Wöhler synthesised the organic compound urea by accident in 1828. He was attempting to prepare ammonium cyanate. The synthesis of urea via intermolecular rearrangement heralded a new understanding of the nature of life. Hitherto, educated opinion had typically assumed that organic substances in the bodies of plants and animals could be formed only under the influence of a mysterious "vital force". This vitalistic principle or "life energy" has been given many labels in different times and cultures: the Chinese called it "qi" or "chi"; Indians knew it as "prana"; and the Japanese named it "ki". Anton Mesmer's animal magnetism was a form of vitalism. So too was Henri Bergson's élan vital.
Vitalists disagreed over whether pain was itself the life force, or whether instead it merely acted as a spur to the life force. Other vitalists argued that the life force was depleted by pain. Any agent strong enough to overpower pain would supposedly overpower the life force as well. Wöhler's synthesis of an organic compound from inorganic materials undermined a key tenet of vitalist philosophy. Fresh organic syntheses in the laboratory followed.
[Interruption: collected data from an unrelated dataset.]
Lemma remove_neutral k s : immutable k = true → neutral s (set_entry (fs_path self k) None s).
Proof.
  intros Hk j. assert (is_key k) as Hkey by (unfold is_key; rewrite Hk; apply orb_true_r).
  split; [|simpl; by eauto| simpl; by eauto|done| |done|].
  - intros Hinv. pose proof Hinv as [Io Il It Id Ix Ir]. split; [| |done|done| |done].
    + intros k' i Hk' Hp. destruct (decide (fs_path self k' = fs_path self k)) as [E|E].
      * rewrite E in Hp. apply possible_set_eq in Hp as [|Hp]; [done|]. by apply (Io k).
      * apply possible_set_ne in Hp; [|done]. by apply (Io k').
    + intros i He. rewrite set_entry_ne in He by (apply not_eq_sym; by apply fs_path_not_lock). by apply Il.
    + intros p Hp. rewrite set_entry_ne; [by apply Ix|]. intros ->. by eapply Id.
  - intros l Hl. rewrite set_entry_ne; [done|]. apply not_eq_sym. by apply fs_path_not_lock.
  - intros l k' Hk' _ _. rewrite set_entry_ne; [done|]. intros E.
    apply fs_path_inj in E as ->; [|unfold is_key; by rewrite Hk'|done]. apply keys_disjoint in Hk'. congruence.
Qed.
Lemma remove_contents k s : is_key k → updated k None (fs_contents s) (fs_contents (set_entry (fs_path self k) None s)).
Proof.
  intros Hk. split.
  - rewrite contents_at_key by done. unfold file_at. by rewrite set_entry_eq.
  - intros k' Hne. unfold fs_contents. case_decide as Hk'; [|done]. unfold file_at. rewrite set_entry_ne; [done|].
    intros E. by apply fs_path_inj in E.
Qed.
End facts.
Today, complex organic compounds are routinely designed and synthesised artificially. Indeed within a few decades, life scientists are likely to create artificial chromosomes and even living cells from scratch by chemically synthesizing all their components in vitro. But in the 19th century and beyond, vitalism retained a host of influential adherents. Vitalist opponents of painless surgery like Francois Magendie, professor of anatomy and physiology with the Faculty of Medicine in Paris, believed that anaesthesia was dangerous precisely because anaesthetics weakened the vital force.